**Exercise details:**
Find the line with "(** ** Strings and paths *)" in the entries below, then reproduce it and every line after it down to and including the line with "s +:+ spaces (w - String.length s).", exactly.

**Data in this exercise:**
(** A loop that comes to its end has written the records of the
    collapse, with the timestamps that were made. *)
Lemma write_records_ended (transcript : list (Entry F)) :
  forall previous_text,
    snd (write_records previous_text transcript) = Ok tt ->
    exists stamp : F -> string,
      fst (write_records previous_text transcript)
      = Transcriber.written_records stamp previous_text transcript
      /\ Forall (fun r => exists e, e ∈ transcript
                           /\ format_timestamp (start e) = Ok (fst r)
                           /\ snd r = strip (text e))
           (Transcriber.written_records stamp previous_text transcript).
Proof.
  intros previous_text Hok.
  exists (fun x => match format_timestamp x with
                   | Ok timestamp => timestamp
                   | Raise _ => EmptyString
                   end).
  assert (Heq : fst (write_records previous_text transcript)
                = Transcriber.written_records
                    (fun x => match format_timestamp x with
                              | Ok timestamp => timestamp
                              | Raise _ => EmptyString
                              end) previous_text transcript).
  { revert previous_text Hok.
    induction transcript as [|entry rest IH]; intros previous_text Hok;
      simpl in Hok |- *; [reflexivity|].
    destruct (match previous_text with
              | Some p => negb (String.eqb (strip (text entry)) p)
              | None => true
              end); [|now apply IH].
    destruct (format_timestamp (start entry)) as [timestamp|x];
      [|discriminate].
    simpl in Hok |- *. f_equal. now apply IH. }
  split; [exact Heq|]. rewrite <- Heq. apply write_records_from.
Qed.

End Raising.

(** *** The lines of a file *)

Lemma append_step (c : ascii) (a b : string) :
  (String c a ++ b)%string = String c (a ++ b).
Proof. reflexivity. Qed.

==

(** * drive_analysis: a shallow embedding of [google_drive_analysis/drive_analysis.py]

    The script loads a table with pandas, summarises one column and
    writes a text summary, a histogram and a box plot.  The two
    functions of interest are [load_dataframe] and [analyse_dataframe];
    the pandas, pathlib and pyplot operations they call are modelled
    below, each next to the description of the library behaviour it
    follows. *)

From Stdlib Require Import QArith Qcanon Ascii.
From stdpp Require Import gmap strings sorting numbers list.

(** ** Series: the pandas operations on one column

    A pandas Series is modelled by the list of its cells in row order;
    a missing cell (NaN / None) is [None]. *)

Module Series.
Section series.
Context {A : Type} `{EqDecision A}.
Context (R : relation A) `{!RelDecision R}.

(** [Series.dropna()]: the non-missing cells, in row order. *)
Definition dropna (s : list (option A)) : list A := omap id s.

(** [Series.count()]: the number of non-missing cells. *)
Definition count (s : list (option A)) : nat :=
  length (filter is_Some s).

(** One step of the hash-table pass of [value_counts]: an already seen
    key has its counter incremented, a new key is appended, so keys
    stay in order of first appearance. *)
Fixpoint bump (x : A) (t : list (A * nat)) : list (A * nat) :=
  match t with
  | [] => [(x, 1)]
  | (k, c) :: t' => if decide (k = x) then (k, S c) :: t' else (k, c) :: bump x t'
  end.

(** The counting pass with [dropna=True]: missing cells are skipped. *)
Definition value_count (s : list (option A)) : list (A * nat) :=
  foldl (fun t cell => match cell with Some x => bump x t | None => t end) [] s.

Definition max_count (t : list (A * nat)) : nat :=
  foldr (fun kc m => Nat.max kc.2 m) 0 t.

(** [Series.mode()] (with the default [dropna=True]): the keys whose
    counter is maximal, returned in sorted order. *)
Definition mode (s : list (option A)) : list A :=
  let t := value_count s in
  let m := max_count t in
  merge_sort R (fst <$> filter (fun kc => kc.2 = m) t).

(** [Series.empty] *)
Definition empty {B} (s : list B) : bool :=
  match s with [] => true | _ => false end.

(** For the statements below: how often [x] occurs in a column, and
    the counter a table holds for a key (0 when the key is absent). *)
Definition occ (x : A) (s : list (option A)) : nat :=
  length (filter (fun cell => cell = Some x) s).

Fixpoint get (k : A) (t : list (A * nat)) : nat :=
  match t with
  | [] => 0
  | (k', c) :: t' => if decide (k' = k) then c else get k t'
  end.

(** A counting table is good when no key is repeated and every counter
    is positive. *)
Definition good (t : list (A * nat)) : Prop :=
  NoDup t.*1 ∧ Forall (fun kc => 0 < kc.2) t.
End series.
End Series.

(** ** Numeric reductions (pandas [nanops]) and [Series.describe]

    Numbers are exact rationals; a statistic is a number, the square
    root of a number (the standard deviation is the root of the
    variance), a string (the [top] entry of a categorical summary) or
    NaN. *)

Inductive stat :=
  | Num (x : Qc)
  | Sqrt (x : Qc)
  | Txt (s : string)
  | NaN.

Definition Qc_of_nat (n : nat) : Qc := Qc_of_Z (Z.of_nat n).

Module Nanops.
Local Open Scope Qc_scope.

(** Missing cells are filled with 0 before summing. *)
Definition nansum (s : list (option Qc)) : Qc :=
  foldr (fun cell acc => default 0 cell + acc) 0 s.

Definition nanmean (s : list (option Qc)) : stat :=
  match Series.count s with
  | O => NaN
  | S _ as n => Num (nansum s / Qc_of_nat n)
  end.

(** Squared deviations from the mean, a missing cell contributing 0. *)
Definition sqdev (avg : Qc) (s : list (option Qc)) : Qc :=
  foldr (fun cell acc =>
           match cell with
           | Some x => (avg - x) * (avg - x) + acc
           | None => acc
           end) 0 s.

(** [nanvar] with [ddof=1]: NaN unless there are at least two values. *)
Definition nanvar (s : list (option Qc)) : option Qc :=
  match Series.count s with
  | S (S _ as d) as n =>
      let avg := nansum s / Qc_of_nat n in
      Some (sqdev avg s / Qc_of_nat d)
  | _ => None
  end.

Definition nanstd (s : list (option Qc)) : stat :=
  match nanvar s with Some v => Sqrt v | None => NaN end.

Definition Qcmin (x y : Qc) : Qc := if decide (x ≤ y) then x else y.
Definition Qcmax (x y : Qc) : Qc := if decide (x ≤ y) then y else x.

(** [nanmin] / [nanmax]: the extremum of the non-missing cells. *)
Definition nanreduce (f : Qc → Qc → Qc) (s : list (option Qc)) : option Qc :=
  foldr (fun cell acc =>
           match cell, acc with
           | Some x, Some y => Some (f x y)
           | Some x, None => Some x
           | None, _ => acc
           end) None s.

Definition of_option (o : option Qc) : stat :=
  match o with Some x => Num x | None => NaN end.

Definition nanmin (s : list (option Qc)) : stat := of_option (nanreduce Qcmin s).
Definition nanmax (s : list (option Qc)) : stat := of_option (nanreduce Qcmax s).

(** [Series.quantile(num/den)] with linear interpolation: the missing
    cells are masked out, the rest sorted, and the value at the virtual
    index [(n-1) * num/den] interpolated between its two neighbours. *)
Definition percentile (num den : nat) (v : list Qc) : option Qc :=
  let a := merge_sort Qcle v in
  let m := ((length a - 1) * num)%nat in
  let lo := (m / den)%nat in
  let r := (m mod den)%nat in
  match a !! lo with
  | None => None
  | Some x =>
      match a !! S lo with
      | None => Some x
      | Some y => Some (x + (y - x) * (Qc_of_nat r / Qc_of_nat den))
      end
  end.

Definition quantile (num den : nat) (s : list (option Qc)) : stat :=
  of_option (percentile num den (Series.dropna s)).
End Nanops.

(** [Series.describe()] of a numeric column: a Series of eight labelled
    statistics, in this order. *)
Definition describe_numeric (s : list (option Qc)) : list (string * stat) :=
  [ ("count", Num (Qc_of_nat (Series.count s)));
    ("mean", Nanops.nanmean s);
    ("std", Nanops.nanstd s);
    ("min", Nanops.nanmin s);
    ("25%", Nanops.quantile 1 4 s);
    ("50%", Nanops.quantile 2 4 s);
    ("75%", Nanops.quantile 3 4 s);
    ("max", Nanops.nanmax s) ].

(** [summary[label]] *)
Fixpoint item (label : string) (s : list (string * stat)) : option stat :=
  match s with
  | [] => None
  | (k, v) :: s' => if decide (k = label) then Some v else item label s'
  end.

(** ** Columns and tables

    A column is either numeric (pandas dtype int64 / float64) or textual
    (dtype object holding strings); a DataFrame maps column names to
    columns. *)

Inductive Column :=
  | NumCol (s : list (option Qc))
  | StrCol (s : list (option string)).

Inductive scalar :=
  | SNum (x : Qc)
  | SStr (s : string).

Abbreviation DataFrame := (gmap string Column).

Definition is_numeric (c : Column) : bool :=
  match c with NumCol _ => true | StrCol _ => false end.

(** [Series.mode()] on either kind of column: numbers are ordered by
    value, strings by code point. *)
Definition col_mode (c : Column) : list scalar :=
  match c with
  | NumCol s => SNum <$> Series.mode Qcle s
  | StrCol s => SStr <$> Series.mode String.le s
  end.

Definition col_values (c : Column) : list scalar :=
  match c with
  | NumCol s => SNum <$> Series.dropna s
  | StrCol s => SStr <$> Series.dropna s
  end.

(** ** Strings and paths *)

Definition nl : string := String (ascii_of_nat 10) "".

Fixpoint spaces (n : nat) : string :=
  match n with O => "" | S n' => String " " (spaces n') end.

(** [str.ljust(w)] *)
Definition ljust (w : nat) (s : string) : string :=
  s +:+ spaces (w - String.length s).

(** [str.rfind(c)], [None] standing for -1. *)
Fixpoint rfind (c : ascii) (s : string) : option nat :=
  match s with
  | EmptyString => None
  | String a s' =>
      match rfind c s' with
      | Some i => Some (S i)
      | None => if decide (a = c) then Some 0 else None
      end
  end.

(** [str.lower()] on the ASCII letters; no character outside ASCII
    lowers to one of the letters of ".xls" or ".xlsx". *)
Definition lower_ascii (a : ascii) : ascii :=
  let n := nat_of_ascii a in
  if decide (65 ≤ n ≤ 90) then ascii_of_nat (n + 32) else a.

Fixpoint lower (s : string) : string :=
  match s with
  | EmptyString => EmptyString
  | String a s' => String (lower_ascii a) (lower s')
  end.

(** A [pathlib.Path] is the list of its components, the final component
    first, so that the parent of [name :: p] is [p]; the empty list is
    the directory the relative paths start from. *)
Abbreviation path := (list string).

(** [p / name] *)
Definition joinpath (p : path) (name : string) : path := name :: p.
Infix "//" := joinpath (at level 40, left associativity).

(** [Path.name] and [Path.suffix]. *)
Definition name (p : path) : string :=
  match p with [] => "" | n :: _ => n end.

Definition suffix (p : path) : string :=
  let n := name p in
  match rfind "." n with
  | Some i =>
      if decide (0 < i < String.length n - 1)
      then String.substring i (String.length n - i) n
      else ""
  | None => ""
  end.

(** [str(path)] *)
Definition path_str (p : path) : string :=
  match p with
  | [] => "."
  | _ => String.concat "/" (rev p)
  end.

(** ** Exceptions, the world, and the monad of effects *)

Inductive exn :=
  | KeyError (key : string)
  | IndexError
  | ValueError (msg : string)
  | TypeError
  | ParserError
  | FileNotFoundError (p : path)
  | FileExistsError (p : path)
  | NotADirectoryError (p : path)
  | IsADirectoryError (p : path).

**Exercise output:**
(** ** Strings and paths *)

Definition nl : string := String (ascii_of_nat 10) "".

Fixpoint spaces (n : nat) : string :=
  match n with O => "" | S n' => String " " (spaces n') end.

(** [str.ljust(w)] *)
Definition ljust (w : nat) (s : string) : string :=
  s +:+ spaces (w - String.length s).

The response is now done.